## Prompt
Repeat exactly what appears from the opening line of the listing to the line with "read_maps (line <$> seq 0 1025)", inclusive.

## Input for this task

:::::

Theorem preprocess_keeps_apart m :
  0 <= nm m → (∀ j, 0 <= j → j + 1 < nm m → at_ (ends m) j ≠ at_ (starts m) (j + 1)) → preprocess_maps m = m.
Proof.
  intros Hn Hj. unfold preprocess_maps. destruct (decide (nm m = 0)) as [E|E].
  - rewrite E. change (Z.to_nat (0 - 1)) with 0%nat. cbn [merge_loop]. by rewrite E.
  - rewrite merge_loop_apart; [|lia|intros j Hj'; apply Hj; lia]. rewrite (proj2 (Z.ltb_lt _ _)) by lia.
    destruct m as [ss es n]. simpl in *. f_equal. lia.
Qed.

(** After a merge the next region is counted but not moved down: the third of
    three regions, of which the first two touch, is lost. *)
Theorem preprocess_loses_region :
  let m := Maps [0x1000; 0x2000; 0x5000] [0x2000; 0x3000; 0x6000] 3 in
  in_region m 0x5000 = true ∧ in_region (preprocess_maps m) 0x5000 = false ∧
  take 2 (starts (preprocess_maps m)) = [0x1000; 0x2000] ∧ nm (preprocess_maps m) = 2.
Proof. by vm_compute. Qed.

(** ** Defects *)

(** The bound is tested after the entry has been written: one line more than the
    arrays have room for is written past their ends. *)
Theorem read_maps_overflows :
  let line i := MapLine (Z.of_nat i * 8192 + 4096) (Z.of_nat i * 8192 + 8192) true false false in
  read_maps (line <$> seq 0 1025) = Stop OutOfBounds ∧ nm <$> (match read_maps (line <$> seq 0 1024) with
    Ret r => Some (rmaps r) | Stop _ => None end) = Some 1024.
Proof. by vm_compute. Qed.

(** A range without a word boundary inside: the bottom is aligned above the top,
    and the loop walks off the stack. *)
Theorem bthash_runs_off_stack :
  let s := bthash_set_stack_range 0x7004 0x7004 (StackRange 0 0 0) in
  let mem a := if (0x7000 <=? a) && (a <? 0x8000) then Some 0 else None in
  stack_bottom s = stack_top s + 8 ∧
  bthash (Regions no_maps 0 0 0) mem s 1000 64 = Stop BadDeref.
Proof. by vm_compute. Qed.

(** ** Instances *)
Definition three_regions : maps := Maps [0x1000; 0x4000; 0x9000] [0x2000; 0x6000; 0xa000] 3.

Lemma three_regions_sorted : sorted_maps three_regions.
Proof.
  split; [done|..].
  - intros i Hi. assert (i = 0 ∨ i = 1 ∨ i = 2) as [->|[->| ->]] by (cbn in Hi; lia); by vm_compute.
  - intros i H0 Hi. assert (i = 0 ∨ i = 1) as [->| ->] by (cbn in Hi; lia); by vm_compute.
Qed.

Lemma find_region_equiv_witness :
  ∃ r, find_region_idx three_regions 0x5000 = Ret r ∧
    (in_region three_regions 0x5000 = true → region_of three_regions 0x5000 r) ∧
    (in_region three_regions 0x5000 = false → r = -1).
Proof. exact (find_region_equiv three_regions 0x5000 three_regions_sorted). Defined.

Lemma bthash_of_size_and_depth_witness :
  bthash (Regions three_regions 0 0 0) (λ _, None) (bthash_set_stack_range 0x7fff1000 0x7fff0100 (StackRange 0 0 0)) 1 64 =
    Ret (site_hash 64 (Z.abs (0x7fff1000 - 0x7fff0100))).
Proof. refine (bthash_of_size_and_depth _ _ 0x7fff1000 0x7fff0100 _ 0 64 _ _ _ _ _); done. Defined.

Lemma site_hash_injective_witness :
  (site_hash 64 3840 = site_hash 128 3840 → 64 = 128) ∧ (site_hash 64 3840 = site_hash 64 3848 → 3840 = 3848).
Proof. refine (site_hash_injective 64 128 3840 3848 _ _ _ _); done. Defined.

Lemma preprocess_keeps_apart_witness : preprocess_maps three_regions = three_regions.
Proof.
  refine (preprocess_keeps_apart three_regions _ _); [done|]. intros j H0 Hj.
  assert (j = 0 ∨ j = 1) as [->| ->] by (cbn in Hj; lia); by vm_compute.
Defined.
(** What [set_closest_numanode] stores. *)
Lemma set_closest_ok grow t dest variant :
  (∀ n, grow n = true) → (∀ i d, numa_distance t i d <= INT_MAX) →
  cpumask_ok t = true → calloc_ok t = true → 0 <= max_node_id t →
  (variant = NODE_VARIANT_SINGLE → ¬ two_nearest t dest variant) →
  ∃ arr, set_closest_numanode grow t (inr dest) variant = (MEMKIND_SUCCESS, Some arr) ∧
    length arr = Z.to_nat (num_cpu t) ∧
    ∀ cpu, 0 <= cpu < num_cpu t → ∃ v, arr !! Z.to_nat cpu = Some v ∧
      items v = added t dest variant cpu (all_nodes t).
Proof.
  intros Hg Hd Hc1 Hc2 Hm Htwo. unfold set_closest_numanode. rewrite Hc1, Hc2. cbn [negb].
  destruct (init_loop_ok grow Hg t dest variant Hd (Z.to_nat (max_node_id t + 1)) 0 VEC_INITIALIZER
              (replicate (Z.to_nat (num_cpu t)) VEC_INITIALIZER) Hm) as (arr & -> & Hl & Hv).
  { intros j Hj. apply not_true_iff_false. rewrite refused_two. intros (Hs & Hn & d & d' & Hne & H1 & H2).
    apply (Htwo Hs). exists j, d, d'. split; [lia|done]. }
  rewrite length_replicate in Hl. cbn. exists arr. split; [done|]. split; [done|]. intros cpu Hcpu.
  destruct (Hv (Z.to_nat cpu) VEC_INITIALIZER) as (v & Hv' & Hi); [apply lookup_replicate; split; [done|lia]|].
  exists v. split; [done|]. rewrite Hi, Z2Nat.id by lia. cbn. unfold nodes_from, all_nodes. by rewrite Z2Nat.id by lia.
Qed.

(** C19: When memory does not run out and [numa_distance] returns ints: the mask of
    the current processor, on the first and on every later call, holds exactly
    the nodes of the kind nearest to a node the processor belongs to (all of
    them for the ALL kinds); the kinds that want a single node fail, exactly
    when two nodes are equally near to some initiator, and then on every call. *)
Theorem nodemask_nearest grow t dest variant m maxnode cpu g :
  (∀ n, grow n = true) → (∀ i d, numa_distance t i d <= INT_MAX) →
  cpumask_ok t = true → calloc_ok t = true → 0 <= max_node_id t → 0 <= cpu < num_cpu t →
  g = None ∨ g = Some (set_closest_numanode grow t (inr dest) variant) →
  ((variant = NODE_VARIANT_SINGLE → ¬ two_nearest t dest variant) →
   ∃ mask, get_mbind_nodemask grow t (inr dest) variant (Some m) maxnode cpu g =
       Ret (MEMKIND_SUCCESS, Some mask, Some (set_closest_numanode grow t (inr dest) variant)) ∧
     ∀ d, d ∈ mask ↔ d < maxnode ∧ ∃ i, 0 <= i <= max_node_id t ∧ cpu ∈ cpus_of t i ∧ near t dest variant i d) ∧
  (variant = NODE_VARIANT_SINGLE → two_nearest t dest variant →
   get_mbind_nodemask grow t (inr dest) variant (Some m) maxnode cpu g =
     Ret (MEMKIND_ERROR_RUNTIME, Some m, Some (MEMKIND_ERROR_RUNTIME, None))).
Proof.
  intros Hg Hd Hc1 Hc2 Hm Hcpu Hst.
  assert (He : match g with Some x => x | None => set_closest_numanode grow t (inr dest) variant end =
               set_closest_numanode grow t (inr dest) variant) by (destruct Hst; by subst g).
  unfold get_mbind_nodemask. rewrite He. split.
  - intros Htwo. destruct (set_closest_ok grow t dest variant Hg Hd Hc1 Hc2 Hm Htwo) as (arr & -> & Hl & Hv).
    cbn [Z.eqb MEMKIND_SUCCESS deref obind set_bitmask_for_current_numanode].
    destruct (Hv cpu Hcpu) as (v & Hv' & Hi).
    rewrite (proj2 (Z.ltb_ge _ _)), (proj2 (Z.leb_gt _ _)) by lia. cbn [orb]. rewrite Hv'.
    cbn [deref obind]. eexists. split; [done|]. intros d. rewrite elem_of_setbits, Hi, elem_of_added.
    setoid_rewrite elem_of_seqZ. unfold near. split.
    + intros [[]%elem_of_empty|((i & Hi' & Hrest) & Hlt)]. split; [lia|]. exists i. split; [lia|done].
    + intros [Hlt (i & Hi' & Hc & Hn)]. right. split; [|lia]. exists i. split; [lia|done].
  - intros Hs (i & d & d' & Hi & Hn & Hne & H1 & H2).
    unfold set_closest_numanode. rewrite Hc1, Hc2. cbn [negb].
    rewrite (init_loop_refused grow Hg t dest variant Hd _ 0 _ _ i); [done|done|lia|].
    apply refused_two. split; [done|]. split; [done|]. by exists d, d'.
Qed.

:::::

## Solution
Theorem preprocess_keeps_apart m :
  0 <= nm m → (∀ j, 0 <= j → j + 1 < nm m → at_ (ends m) j ≠ at_ (starts m) (j + 1)) → preprocess_maps m = m.
Proof.
  intros Hn Hj. unfold preprocess_maps. destruct (decide (nm m = 0)) as [E|E].
  - rewrite E. change (Z.to_nat (0 - 1)) with 0%nat. cbn [merge_loop]. by rewrite E.
  - rewrite merge_loop_apart; [|lia|intros j Hj'; apply Hj; lia]. rewrite (proj2 (Z.ltb_lt _ _)) by lia.
    destruct m as [ss es n]. simpl in *. f_equal. lia.
Qed.

(** After a merge the next region is counted but not moved down: the third of
    three regions, of which the first two touch, is lost. *)
Theorem preprocess_loses_region :
  let m := Maps [0x1000; 0x2000; 0x5000] [0x2000; 0x3000; 0x6000] 3 in
  in_region m 0x5000 = true ∧ in_region (preprocess_maps m) 0x5000 = false ∧
  take 2 (starts (preprocess_maps m)) = [0x1000; 0x2000] ∧ nm (preprocess_maps m) = 2.
Proof. by vm_compute. Qed.

(** ** Defects *)

(** The bound is tested after the entry has been written: one line more than the
    arrays have room for is written past their ends. *)
Theorem read_maps_overflows :
  let line i := MapLine (Z.of_nat i * 8192 + 4096) (Z.of_nat i * 8192 + 8192) true false false in
  read_maps (line <$> seq 0 1025) = Stop OutOfBounds ∧ nm <$> (match read_maps (line <$> seq 0 1024) with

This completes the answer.